TASK TO COMPLETE :: Reproduce the records below exactly, but only between the lines holding "(not_int_spec lit Hlit)" and "Z.of_nat fuel ->", inclusive.

DATA ::
(** A back reference is emitted for the match at [ref]. *)
Lemma emit_ref_ok inp ref ip op lit out out_end len :
  running inp ip op lit out -> out_end < Z.of_nat (length out) -> op - not_int lit + 4 < out_end ->
  0 < ref < ip -> ip - ref - 1 < 8192 -> 3 <= len <= 264 -> ip + len <= Z.of_nat (length inp) ->
  (forall k, 0 <= k < len -> nth (Z.to_nat (ref + k)) inp 0 = nth (Z.to_nat (ip + k)) inp 0) ->
  exists out1 out2 op', wrZ out (op - lit - 1) (u8 (lit - 1)) = Ok out1 /\
    write_ref out1 (op - not_int lit) (ip - ref - 1) (len - 2) = Ok (out2, op') /\
    running inp (ip + len) (op' + 1) 0 out2 /\ length out2 = length out /\ op' <= out_end.
Proof.
  intros Hrun Hend Hsize Href Hoff Hlen Hin Heq.
  assert (0 <= ip /\ 0 <= lit) as [Hip Hlit] by (destruct Hrun as (?&?&?&?&?&_&_&->&_&?&_); lia).
  destruct (stop_run_ok inp ip op lit out) as (out1 & c & rest & o & -> & -> & Hl & Hop & Hd & ->); [done| |].
  { destruct (not_int_spec lit Hlit) as [[E _]|[E _]]; rewrite E in Hsize; lia. }
  rewrite length_app in Hl. rewrite Hop in Hsize |- *.
  destruct (write_ref_ok c rest (ip - ref - 1) (len - 2) (take (Z.to_nat ip) inp)) as (c' & x & rest' & Hw & Hl' & Hc' & Hd');
    [lia|lia|len_lia|lia|done|].
  eexists _, _, _. split; [done|]. split; [exact Hw|]. rewrite Hl', length_app. split; [|lia].
  replace (len - 2 + 2) with len in Hd' by lia. rewrite lz_copy_match in Hd' by (done || lia).
  exists c', x, [], rest', (take (Z.to_nat (ip + len)) inp). split; [done|]. split; [lia|]. split; [done|]. split; [lia|].
  split; [lia|]. split; [done|]. by rewrite app_nil_r.
Qed.

Lemma FRST_ok inp p : 0 <= p -> p + 1 < Z.of_nat (length inp) -> exists h, FRST inp p = Ok h.
Proof. intros. unfold FRST. rewrite !rdZ_nth by lia. by eexists. Qed.

Lemma NEXT_ok v inp p : 0 <= p -> p + 2 < Z.of_nat (length inp) -> exists h, NEXT v inp p = Ok h.
Proof. intros. unfold NEXT. rewrite rdZ_nth by lia. by eexists. Qed.

Lemma compress_loop_ok inp out_end fuel : Z.of_nat (length inp) < 2 ^ 32 -> forall ip op lit hval htab out,
  running inp ip op lit out -> out_end < Z.of_nat (length out) -> Z.of_nat (length inp) - ip <= Z.of_nat fuel ->
  exists r, compress_loop inp (Z.of_nat (length inp)) out_end fuel ip op lit hval htab out = Ok r /\
    match r with
    | None => True
    | Some (ip', op', lit', out') =>
        running inp ip' op' lit' out' /\ length out' = length out /\ Z.of_nat (length inp) - 2 <= ip'
    end.
Proof.
  intros H32. induction fuel as [|f IH]; intros ip op lit hval htab out Hrun Hend Hf; cbn [compress_loop];
    destruct (Z.ltb_spec ip (Z.of_nat (length inp) - 2)) as [Hlt|]; try lia; try (eexists; split; [done|]; cbn; split; [done|lia]).
  assert (0 <= ip) as Hip by (destruct Hrun as (?&?&?&?&?&_&_&_&_&?&_); lia).
  destruct (NEXT_ok hval inp ip) as [hv ->]; [lia..|]. rewrite bind_ok. set (ref := slot htab (IDX hv)).
  destruct (is_match_ok inp ref ip) as (b & -> & Hm); [done|lia|apply u32_range|]. rewrite bind_ok. destruct b.
  2:{ rewrite Z.geb_leb. destruct (Z.leb_spec out_end op); [by exists None|].
      destruct (put_literal_ok inp ip op lit out) as (op' & lit' & out' & -> & Hrun' & Hl & _); [done|lia..|]. rewrite bind_ok.
      destruct (IH (ip + 1) op' lit' hv (set_slot htab (IDX hv) ip) out') as (r & -> & Hr); [done|lia..|].
      exists r. split; [done|]. destruct r as [[[[??]?]?]|]; [|done]. by rewrite Hl in Hr. }
  destruct (Hm eq_refl) as (Href & -> & Hoff & Heq). rewrite u32_small by lia. change MAX_REF with 264.
  set (maxlen := if Z.of_nat (length inp) - ip - 2 >? 264 then 264 else Z.of_nat (length inp) - ip - 2).
  assert (1 <= maxlen <= 264 /\ ip + maxlen + 2 <= Z.of_nat (length inp)) as [Hmax Hmax'] by (subst maxlen; case_bool; case_bool; lia).
  destruct ((op + 3 + 1 >=? out_end) && (op - not_int lit + 3 + 1 >=? out_end)) eqn:Hsz; [by exists None|].
  assert (op - not_int lit + 4 < out_end) as Hsz'.
  { apply andb_false_iff in Hsz. rewrite !Z.geb_leb, !Z.leb_gt in Hsz.
    assert (0 <= lit) by (destruct Hrun as (?&?&?&?&?&_&_&->&_); lia). destruct (not_int_spec lit); lia. }
  destruct (match_len_ok inp ref ip maxlen) as (len & Hml & Hlen & Hlen' & Heq'); [lia..|done|].
  destruct (emit_ref_ok inp ref ip op lit out out_end len) as (out1 & out2 & op' & -> & Hw & Hrun' & Hl & Hop'); [done..|lia|done|].
  rewrite bind_ok, Hml, bind_ok, Hw, bind_ok. replace (ip + 1 + (len - 2 + 1)) with (ip + len) by lia.
  rewrite Z.geb_leb. destruct (Z.leb_spec (Z.of_nat (length inp) - 2) (ip + len)).
  { eexists. split; [done|]. split; [done|]. lia. }
  destruct (FRST_ok inp (ip + len - 1 - 1)) as [h0 ->]; [lia..|]. rewrite bind_ok.
  destruct (NEXT_ok h0 inp (ip + len - 1 - 1)) as [h1 ->]; [lia..|]. rewrite bind_ok.
  destruct (NEXT_ok h1 inp (ip + len - 1 - 1 + 1)) as [h2 ->]; [lia..|]. rewrite bind_ok.
  replace (ip + len - 1 - 1 + 1 + 1) with (ip + len) by lia.
  match goal with |- context [compress_loop _ _ _ f _ _ _ ?h ?t _] =>
    destruct (IH (ip + len) (op' + 1) 0 h t out2) as (r & -> & Hr); [done|lia..|] end.
  exists r. split; [done|]. destruct r as [[[[??]?]?]|]; [|done]. by rewrite Hl in Hr.
Qed.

OUTPUT BELOW ::
  { destruct (not_int_spec lit Hlit) as [[E _]|[E _]]; rewrite E in Hsize; lia. }
  rewrite length_app in Hl. rewrite Hop in Hsize |- *.
  destruct (write_ref_ok c rest (ip - ref - 1) (len - 2) (take (Z.to_nat ip) inp)) as (c' & x & rest' & Hw & Hl' & Hc' & Hd');
    [lia|lia|len_lia|lia|done|].
  eexists _, _, _. split; [done|]. split; [exact Hw|]. rewrite Hl', length_app. split; [|lia].
  replace (len - 2 + 2) with len in Hd' by lia. rewrite lz_copy_match in Hd' by (done || lia).
  exists c', x, [], rest', (take (Z.to_nat (ip + len)) inp). split; [done|]. split; [lia|]. split; [done|]. split; [lia|].
  split; [lia|]. split; [done|]. by rewrite app_nil_r.
Qed.

Lemma FRST_ok inp p : 0 <= p -> p + 1 < Z.of_nat (length inp) -> exists h, FRST inp p = Ok h.
Proof. intros. unfold FRST. rewrite !rdZ_nth by lia. by eexists. Qed.

Lemma NEXT_ok v inp p : 0 <= p -> p + 2 < Z.of_nat (length inp) -> exists h, NEXT v inp p = Ok h.
Proof. intros. unfold NEXT. rewrite rdZ_nth by lia. by eexists. Qed.

Lemma compress_loop_ok inp out_end fuel : Z.of_nat (length inp) < 2 ^ 32 -> forall ip op lit hval htab out,
  running inp ip op lit out -> out_end < Z.of_nat (length out) -> Z.of_nat (length inp) - ip <= Z.of_nat fuel ->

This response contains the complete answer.